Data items
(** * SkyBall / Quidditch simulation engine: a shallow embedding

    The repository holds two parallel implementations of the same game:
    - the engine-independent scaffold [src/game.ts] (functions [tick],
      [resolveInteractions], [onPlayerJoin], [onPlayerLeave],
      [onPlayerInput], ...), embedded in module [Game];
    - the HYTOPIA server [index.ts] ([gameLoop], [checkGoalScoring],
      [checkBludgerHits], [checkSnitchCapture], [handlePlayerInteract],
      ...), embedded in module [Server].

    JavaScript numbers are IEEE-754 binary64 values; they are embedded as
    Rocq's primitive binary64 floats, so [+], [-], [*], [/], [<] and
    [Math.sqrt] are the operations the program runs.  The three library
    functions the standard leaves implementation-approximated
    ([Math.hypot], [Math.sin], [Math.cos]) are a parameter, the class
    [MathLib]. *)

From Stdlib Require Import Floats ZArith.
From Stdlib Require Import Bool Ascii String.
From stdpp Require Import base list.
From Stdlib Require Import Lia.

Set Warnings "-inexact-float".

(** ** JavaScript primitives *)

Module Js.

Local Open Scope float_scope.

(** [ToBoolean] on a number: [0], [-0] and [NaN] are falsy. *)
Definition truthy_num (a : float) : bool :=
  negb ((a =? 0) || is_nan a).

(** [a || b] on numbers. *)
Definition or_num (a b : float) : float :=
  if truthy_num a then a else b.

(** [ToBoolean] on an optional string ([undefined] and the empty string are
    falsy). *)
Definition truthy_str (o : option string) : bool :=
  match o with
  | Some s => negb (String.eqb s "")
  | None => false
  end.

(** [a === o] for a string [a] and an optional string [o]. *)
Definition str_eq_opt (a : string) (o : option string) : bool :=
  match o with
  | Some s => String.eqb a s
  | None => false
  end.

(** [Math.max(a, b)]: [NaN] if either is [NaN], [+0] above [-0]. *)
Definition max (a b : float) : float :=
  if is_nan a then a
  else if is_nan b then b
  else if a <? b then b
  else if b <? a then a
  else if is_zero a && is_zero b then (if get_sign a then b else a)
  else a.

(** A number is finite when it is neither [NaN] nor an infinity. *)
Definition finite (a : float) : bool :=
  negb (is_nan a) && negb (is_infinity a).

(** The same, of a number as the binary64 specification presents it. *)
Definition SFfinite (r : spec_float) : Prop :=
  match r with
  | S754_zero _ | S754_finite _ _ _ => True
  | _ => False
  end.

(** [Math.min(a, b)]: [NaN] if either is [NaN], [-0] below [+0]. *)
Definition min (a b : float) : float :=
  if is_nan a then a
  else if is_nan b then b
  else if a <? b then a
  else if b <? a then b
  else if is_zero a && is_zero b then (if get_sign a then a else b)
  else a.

#### PROBLEM DESCRIPTION
Transcribe, exactly and completely, all of the entries.

#### OUTPUT OF THE EXERCISE
(** * SkyBall / Quidditch simulation engine: a shallow embedding

    The repository holds two parallel implementations of the same game:
    - the engine-independent scaffold [src/game.ts] (functions [tick],
      [resolveInteractions], [onPlayerJoin], [onPlayerLeave],
      [onPlayerInput], ...), embedded in module [Game];
    - the HYTOPIA server [index.ts] ([gameLoop], [checkGoalScoring],
      [checkBludgerHits], [checkSnitchCapture], [handlePlayerInteract],
      ...), embedded in module [Server].

    JavaScript numbers are IEEE-754 binary64 values; they are embedded as
    Rocq's primitive binary64 floats, so [+], [-], [*], [/], [<] and
    [Math.sqrt] are the operations the program runs.  The three library
    functions the standard leaves implementation-approximated
    ([Math.hypot], [Math.sin], [Math.cos]) are a parameter, the class
    [MathLib]. *)

From Stdlib Require Import Floats ZArith.
From Stdlib Require Import Bool Ascii String.
From stdpp Require Import base list.
From Stdlib Require Import Lia.

Set Warnings "-inexact-float".

(** ** JavaScript primitives *)

Module Js.

Local Open Scope float_scope.

(** [ToBoolean] on a number: [0], [-0] and [NaN] are falsy. *)
Definition truthy_num (a : float) : bool :=
  negb ((a =? 0) || is_nan a).

(** [a || b] on numbers. *)
Definition or_num (a b : float) : float :=
  if truthy_num a then a else b.

(** [ToBoolean] on an optional string ([undefined] and the empty string are
    falsy). *)
Definition truthy_str (o : option string) : bool :=
  match o with
  | Some s => negb (String.eqb s "")
  | None => false
  end.

(** [a === o] for a string [a] and an optional string [o]. *)
Definition str_eq_opt (a : string) (o : option string) : bool :=
  match o with
  | Some s => String.eqb a s
  | None => false
  end.

(** [Math.max(a, b)]: [NaN] if either is [NaN], [+0] above [-0]. *)
Definition max (a b : float) : float :=
  if is_nan a then a
  else if is_nan b then b
  else if a <? b then b
  else if b <? a then a
  else if is_zero a && is_zero b then (if get_sign a then b else a)
  else a.

(** A number is finite when it is neither [NaN] nor an infinity. *)
Definition finite (a : float) : bool :=
  negb (is_nan a) && negb (is_infinity a).

(** The same, of a number as the binary64 specification presents it. *)
Definition SFfinite (r : spec_float) : Prop :=
  match r with
  | S754_zero _ | S754_finite _ _ _ => True
  | _ => False
  end.

(** [Math.min(a, b)]: [NaN] if either is [NaN], [-0] below [+0]. *)
Definition min (a b : float) : float :=
  if is_nan a then a
  else if is_nan b then b
  else if a <? b then a
  else if b <? a then b
  else if is_zero a && is_zero b then (if get_sign a then a else b)
  else a.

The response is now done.